Corine Mack is the President of the Charlotte, North Carolina NAACP. Ms. Mack recently made statements that should be music to Second Amendment supporters’ ears. On CNN, the NAACP prez said that the mere fact that someone has a gun should not be enough to allow police to shoot them.

From CNN:

MACK: At the end of the day, you know, a video may show a different perspective depending on the angle. And so if we don’t have many different angles, you may not get the full picture. I think the most important part is the contrast in him having a book versus a gun. But in my mind and in most of the community’s mind, it really doesn’t matter if he had a gun.

At the end of the day, we have the right, under the Second Amendment, to carry here in North Carolina. And their responsibility was to engage him in a more de-escalated way, to find out if he had a permit for his gun and allow him to go on his merry way and he would still be living today.

That’s not what happened. And so I don’t want anyone to walk away from this conversation today thinking that a video showing he had a gun in any way says that he’s guilty of anything.

Mack went on to say that police give white people who have guns different treatment than black people. That’s a common misperception. While it’s statistically true that black people commit violent crimes at higher percentages than white people, police are more likely to shoot white people who resist arrest than black people who resist arrest.

From an analysis at wattsupwiththat.com:

Since the common thread in the killings is that the person was resisting arrest, we need to compare how often people of each race get killed by police, with how often people of the same race get arrested by police. But clearly, we’re not interested in arrests for jaywalking and the like. Since 97% of these deaths are occurring in the context of people violently resisting arrest, they are best compared to the corresponding number of arrests for violent crimes.
Here are the results of that comparison for 2015.

– For every 10,000 white people arrested for a violent crime, 38 white people were killed by police (± 2).

– For every 10,000 hispanic people arrested for a violent crime, 21 hispanic people were killed by police (± 3).

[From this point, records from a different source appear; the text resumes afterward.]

(** ** The statistics of a user against the user's counters *)

(** What the shared tail of the handlers has done when it does not answer
    200.  When it throws, the users are untouched, the event exists in
    memory with the caller as owner, and the store holds at most that one
    new event.  When its work never settles, the users are untouched and
    the store holds the new event as it was created. *)
Lemma recordAndWork_thrown (e : Env) (ep : string) (cost : Q)
  (worker : M (option WorkResult)) (c : Ctx) :
  worker = settled (summarise e) \/ worker = summariseBatch e ->
  apiCallSlot c = None ->
  wp (recordAndWork e ep cost worker)
     (fun r c' =>
        match r with
        | Val o =>
            o = Json 200 "success"
            \/ (o = Unanswered
                /\ users (db c') = users (db c)
                /\ exists x,
                     apicalls (db c') = (apicalls (db c) ++ [x])%list
                     /\ ApiCall.user x = User.id (reqUser c))
        | Thrown _ =>
            users (db c') = users (db c)
            /\ exists a,
                 apiCall c' = Some a
                 /\ ApiCall.user a = User.id (reqUser c)
                 /\ ((apiCallSlot c' = None
                      /\ apicalls (db c') = apicalls (db c))
                     \/ (apiCallSlot c' = Some (length (apicalls (db c)))
                         /\ exists x,
                              apicalls (db c') = (apicalls (db c) ++ [x])%list
                              /\ ApiCall.user x = User.id (reqUser c)))
        end)
     c.
Proof.
  intros Hworker Hslot. destruct c as [d u a s t tr h]. simpl in Hslot. subst s.
  destruct Hworker as [-> | ->]; repeat wp_step; norm_goal.
  all: try (left; reflexivity).
  all: try (right; split; [reflexivity|]; split; [reflexivity|];
            unfold ApiCall.preSave, writtenEvents, writtenSlot; simpl;
            eexists; split; reflexivity).
  all: (split; [reflexivity|]); eexists; (split; [reflexivity|]);
    unfold ApiCall.preSave; simpl; (split; [reflexivity|]);
    unfold writtenEvents, writtenSlot; simpl;
    first [ left; split; reflexivity
          | right; split; [reflexivity|]; eexists; split;
            [ first [reflexivity | apply insert_at_end] | reflexivity ] ].
Qed.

– For every 10,000 black people arrested for a violent crime, 21 black people were killed by police (± 2).

Go figure … I was as surprised as you, so I’ve triple checked the numbers, and it’s true—the odds of a given arrest going bad and ending up in a death are much greater for white men than for black or hispanic men.

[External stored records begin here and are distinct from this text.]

(** C6 (amended). [fromSemanticVersion] cannot fail when the specifier is
    [*] or contains neither [<] nor [-]: it returns, without a request, the
    object cached for the name at [latest], respectively at the coerced
    version or [latest] when the specifier cannot be coerced. When the
    specifier contains [<] or [-], it throws whatever the unscoped
    [apiRequest] throws, and throws a [TypeError] when the response has no
    versions object; otherwise it returns the object for the greatest
    satisfying version, or for [latest] when no version satisfies. *)
Theorem fromSemanticVersion_outcomes (E : Env) (name semanticVersion : string)
    (w : World) :
  (semanticVersion = "*"
   \/ includes semanticVersion "<" || includes semanticVersion "-" = false ->
   exists node w',
     fromSemanticVersion E name semanticVersion w = (Ok node, w')
     /\ requests w' = requests w
     /\ cache w' !! fullNameByNameAndVersion name
                      (if String.eqb semanticVersion "*" then "latest"
                       else default "latest" (semver_coerce E semanticVersion))
        = Some node)
  /\ (semanticVersion <> "*" ->
      includes semanticVersion "<" || includes semanticVersion "-" = true ->
      forall out w1, apiRequest E name None w = (out, w1) ->
      match out with
      | Ok (Some r) =>
          match api_versions r with
          | Some versions =>
              exists node w',
                fromSemanticVersion E name semanticVersion w = (Ok node, w')
                /\ cache w' !! fullNameByNameAndVersion name
                                 (default "latest"
                                    (semver_maxSatisfying E (keys versions)
                                       semanticVersion))
                   = Some node
          | None =>
              fromSemanticVersion E name semanticVersion w = (Throw TypeError, w1)
          end
      | Ok None =>
          fromSemanticVersion E name semanticVersion w = (Throw TypeError, w1)
      | Throw e => fromSemanticVersion E name semanticVersion w = (Throw e, w1)
      | OutOfFuel => fromSemanticVersion E name semanticVersion w = (OutOfFuel, w1)
      end).
Proof.
  split.
  - intros Hcase.
    set (v := if String.eqb semanticVersion "*" then "latest"
              else default "latest" (semver_coerce E semanticVersion)).
    assert (Hres : resolveVersion E name semanticVersion w = (Ok v, w)).
    { subst v. destruct (String.eqb_spec semanticVersion "*") as [->|Hne].
      - apply resolveVersion_star.
      - destruct Hcase as [Hs|Hinc]; [done|].
        apply resolveVersion_coerce; assumption. }
    rewrite (fromSemanticVersion_resolved _ _ _ _ _ _ Hres).
    destruct (fromNameAndVersion_returns name v w) as (node & w' & Hnv).
    destruct (fromNameAndVersion_spec _ _ _ _ _ Hnv) as (Hc & Hr & _).
    exists node, w'. auto.
  - intros Hne Hinc out w1 Hreq.
    assert (Hres := resolveVersion_range E name semanticVersion w Hne Hinc).
    rewrite Hreq in Hres.
    destruct out as [[r|]| |].
    + destruct (api_versions r) as [versions|].
      * rewrite (fromSemanticVersion_resolved _ _ _ _ _ _ Hres).
        destruct (fromNameAndVersion_returns name
                    (default "latest"
                       (semver_maxSatisfying E (keys versions) semanticVersion)) w1)
          as (node & w' & Hnv).
        destruct (fromNameAndVersion_spec _ _ _ _ _ Hnv) as (Hc & _).
        exists node, w'. auto.
      * unfold fromSemanticVersion, bind. rewrite Hres. reflexivity.
    + unfold fromSemanticVersion, bind. rewrite Hres. reflexivity.
    + unfold fromSemanticVersion, bind. rewrite Hres. reflexivity.
    + unfold fromSemanticVersion, bind. rewrite Hres. reflexivity.
Qed.

Lemma fromSemanticVersion_outcomes_witness :
  (exists node w',
     fromSemanticVersion (Lib.env Fixture.net_404) "dep" "*" emptyWorld
     = (Ok node, w')
     /\ requests w' = requests emptyWorld
     /\ cache w' !! fullNameByNameAndVersion "dep" "latest" = Some node)
  /\ fromSemanticVersion (Lib.env Fixture.net_404) "dep" "<2.0.0" emptyWorld
     = (Throw (ThrowStr Errors.REGISTRY_ERROR),
        with_requests [registry_url "dep" ""] emptyWorld).
Proof.
  split.
  - apply (proj1 (fromSemanticVersion_outcomes (Lib.env Fixture.net_404)
                    "dep" "*" emptyWorld)).
    left. reflexivity.
  - refine (proj2 (fromSemanticVersion_outcomes (Lib.env Fixture.net_404)
                     "dep" "<2.0.0" emptyWorld) _ _
                  (Throw (ThrowStr Errors.REGISTRY_ERROR))
                  (with_requests [registry_url "dep" ""] emptyWorld) _).
    + discriminate.
    + reflexivity.
    + vm_compute. reflexivity.
Defined.

(** C6, as stated, fails: for a range with [<] and a registry that answers
    404, [fromSemanticVersion] throws instead of returning a node. *)
Lemma fromSemanticVersion_can_throw :
  exists e w',
    fromSemanticVersion (Lib.env Fixture.net_404) "dep" "<2.0.0" emptyWorld
    = (Throw e, w').
Proof. eexists. eexists. vm_compute. reflexivity. Qed.

(** C3 (amended). Over the reference [semver], whatever the registry
    publishes, the specifier [^3.0.0] resolves to [3.0.0], its coercion,
    and no request is made: it has neither [<] nor [-]. With the versions
    3.0.0, 3.9.3 and 4.0.0 published, it is a specifier with a comparator,
    [>=3.0.0 <4.0.0], that resolves to 3.9.3, the greatest published
    version in the range, after one unscoped request. *)
Theorem caret_specifier_is_coerced :
  (forall net name w,
     resolveVersion (Lib.env net) name "^3.0.0" w = (Ok "3.0.0", w)
     /\ fromSemanticVersion (Lib.env net) name "^3.0.0" w
        = fromNameAndVersion name "3.0.0" w)
  /\ (exists node w',
        fromSemanticVersion (Lib.env Fixture.net_dep) "dep" "^3.0.0" emptyWorld
        = (Ok node, w')
        /\ version (deref w' node) = "3.0.0"
        /\ requests w' = [])
  /\ (exists node w',
        fromSemanticVersion (Lib.env Fixture.net_dep) "dep" ">=3.0.0 <4.0.0"
          emptyWorld
        = (Ok node, w')
        /\ version (deref w' node) = "3.9.3"
        /\ requests w' = [registry_url "dep" ""]).
Proof.
  split; [|split].
  - intros net name w.
    assert (H : resolveVersion (Lib.env net) name "^3.0.0" w = (Ok "3.0.0", w))
      by reflexivity.
    split; [exact H|]. apply (fromSemanticVersion_resolved _ _ _ _ _ _ H).
  - eexists. eexists. split; [vm_compute; reflexivity|].
    split; reflexivity.
  - eexists. eexists. split; [vm_compute; reflexivity|].
    split; reflexivity.
Qed.

(** C3, as stated, fails: with 3.0.0, 3.9.3 and 4.0.0 published, the node
    returned for [^3.0.0] does not have version 3.9.3. *)
Lemma caret_specifier_not_max_satisfying :
  exists node w',
    fromSemanticVersion (Lib.env Fixture.net_dep) "dep" "^3.0.0" emptyWorld
    = (Ok node, w')
    /\ (keys <$> api_versions Fixture.dep_packument)
       = Some ["3.0.0"; "3.9.3"; "4.0.0"]
    /\ version (deref w' node) <> "3.9.3".
Proof.
  eexists. eexists. split; [vm_compute; reflexivity|].
  split; [reflexivity|]. vm_compute. discriminate.
Qed.

(** ** Cycle breaking *)

(** More fuel does not change an answer of [isAncestorEqual]. *)
Lemma some_of_mono {A} (f g : A -> option bool) l b :
  (forall x c, f x = Some c -> g x = Some c) ->
  some_of f l = Some b -> some_of g l = Some b.
Proof.
  intros Hfg. induction l as [|x l IH]; simpl; [done|].
  destruct (f x) as [[|]|] eqn:Hx; intros H; try discriminate H.
  - rewrite (Hfg _ _ Hx). exact H.
  - rewrite (Hfg _ _ Hx). apply IH, H.
Qed.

That doesn’t surprise me much.

Police know that there are no white groups that are likely to riot in the streets if a white criminal is killed during an arrest. Police know they are much more likely to be criticized for a black person killed during a arrest than a white person. Police know that culturally, white people are more willing to give the police a pass on their behavior, especially if the individual involved has a criminal record.

There are no big city mayors who are going to condemn police for “racist” acts against white people. The President doesn’t won’t publicly state that white people “have a legitimate grievance”.

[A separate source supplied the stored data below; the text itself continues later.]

(** * hw5: the questionnaire analysis class, embedded and verified

    The development follows [src/hw5.py].  The class
    [QuestionnaireAnalysis] holds a reference to one pandas [DataFrame]
    in [self.data]; frames are mutable objects in a store, and the
    methods are embedded as functions in a small state and error monad
    over that store.  Python values that the methods inspect
    dynamically (the [email] cells) are a tagged union [pyobj]; float64
    cells are exact rationals with [None] for NaN; nullable [UInt8]
    cells are a two-constructor type. *)

From Stdlib Require Import ZArith NArith QArith Qround Qfield List Bool Sorted Lia.
From stdpp Require Import base option list strings gmap.

Close Scope Q_scope.
Open Scope Z_scope.

(** ** Python layer: exceptions and results *)

Module Py.

Inductive exn : Type :=
| TypeError
| AttributeError
| IndexError
| ValueError
| IntCastingNaNError.

Inductive result (A : Type) : Type :=
| Ok (a : A)
| Raise (e : exn).

Arguments Ok {A} a.
Arguments Raise {A} e.

Definition bind {A B : Type} (m : result A) (k : A -> result B) : result B :=
  match m with
  | Ok a => k a
  | Raise e => Raise e
  end.

Definition lift {A B : Type} (f : A -> B) (m : result A) : result B :=
  bind m (fun a => Ok (f a)).

Notation "x <- m ;; k" := (bind m (fun x => k))
  (at level 100, m at next level, right associativity).

(** [Series.apply(f)]: [f] is called on the cells in order; the first
    exception ends the call. *)
Fixpoint apply {A B : Type} (f : A -> result B) (xs : list A) : result (list B) :=
  match xs with
  | [] => Ok []
  | x :: xs' =>
      y <- f x;;
      ys <- apply f xs';;
      Ok (y :: ys)
  end.

(** *** [str]: a sequence of Unicode code points *)

Definition str : Type := list N.

Definition at_sign : N := 64%N.
Definition dot : N := 46%N.

(** ["c" in s], for a one-character literal ["c"]. *)
Definition str_contains (c : N) (s : str) : bool := existsb (N.eqb c) s.

(** [s.startswith("c")] *)
Definition str_startswith (c : N) (s : str) : bool :=
  match s with
  | x :: _ => N.eqb x c
  | [] => false
  end.

(** [s.endswith("c")] *)
Definition str_endswith (c : N) (s : str) : bool := str_startswith c (rev s).

(** [s.isascii()]: every code point is below 128 (true of the empty
    string). *)
Definition str_isascii (s : str) : bool := forallb (fun x => N.ltb x 128) s.

(** [s.count("c")] *)
Fixpoint str_count (c : N) (s : str) : Z :=
  match s with
  | [] => 0
  | x :: s' => (if N.eqb x c then 1 else 0) + str_count c s'
  end.

(** [s.find("c")]: the lowest index of ["c"], or [-1]. *)
Fixpoint str_find (c : N) (s : str) : Z :=
  match s with
  | [] => -1
  | x :: s' =>
      if N.eqb x c then 0
      else let i := str_find c s' in if i <? 0 then -1 else i + 1
  end.

(** [s[i]]: a negative index counts from the end; out of range raises
    [IndexError]. *)
Definition str_getitem (s : str) (i : Z) : result N :=
  let n := Z.of_nat (length s) in
  let j := if i <? 0 then i + n else i in
  if (j <? 0) || (n <=? j) then Raise IndexError
  else match nth_error s (Z.to_nat j) with
       | Some x => Ok x
       | None => Raise IndexError
       end.

(** *** Dynamically typed cells

    What an [email] cell of an object column can hold after
    [pd.read_json]: [None], a boolean, a number (NaN is
    [PyFloat None]), a string, or a list of strings. *)

Inductive pyobj : Type :=
| PyNone
| PyBool (b : bool)
| PyInt (z : Z)
| PyFloat (f : option Q)
| PyStr (s : str)
| PyList (items : list str).

Definition str_eqb (a b : str) : bool := bool_decide (a = b).

(** ["c" in o]: a substring test on a string, a membership test on a
    list, [TypeError] ("argument of type ... is not iterable") on the
    scalars. *)
Definition py_in (c : N) (o : pyobj) : result bool :=
  match o with
  | PyStr s => Ok (str_contains c s)
  | PyList items => Ok (existsb (str_eqb [c]) items)
  | PyNone | PyBool _ | PyInt _ | PyFloat _ => Raise TypeError
  end.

This doesn’t mean that the police consciously decide to shoot and kill a higher percentage of white criminals. It could easily be a sub-conscious, lower level of care when dealing with white criminals.

I applaud Corine Mack for her support of the Second Amendment. But the problem isn’t police racism. The problem is the higher level of black criminality, and its causes. I suspect those causes are primarily a lack of trust in the rule of law in black urban centers. All around the world a lack of trust in the rule of law is associated with high levels of criminality.

The constant, knee-jerk cries of “racism” reinforce the lack of trust in the police. Enforce the law equally and effectively in the black urban cores. Encourage a strong family structure. That will encourage a trust in the rule of law. As trust in the rule of law increases, black crime rates will drop.

©2016 by Dean Weingarten: Permission to share is granted when this notice is included.

Gun Watch

30 Responses to Charlotte NAACP Leader Supports Open Carry, Second Amendment

    • Nah, she’ll be alright. It’s ok for liberals to wrap themselves in the Constitution whenever it provides a convenient excuse for bad behavior.

  1. I hate to generalize and make assumptions about what other people think. That being said, I guess I’m about to do both.

    They wanted cops to start filming all interactions like this. From what I’ve read there is body cam footage (what everyone wanted police to start wearing). Now that there is footage, oh well that doesn’t show every angle so we can’t be sure. While certainly true, do they want every perp to be surrounded by cops with a chopper in the air before anyone ever shoots?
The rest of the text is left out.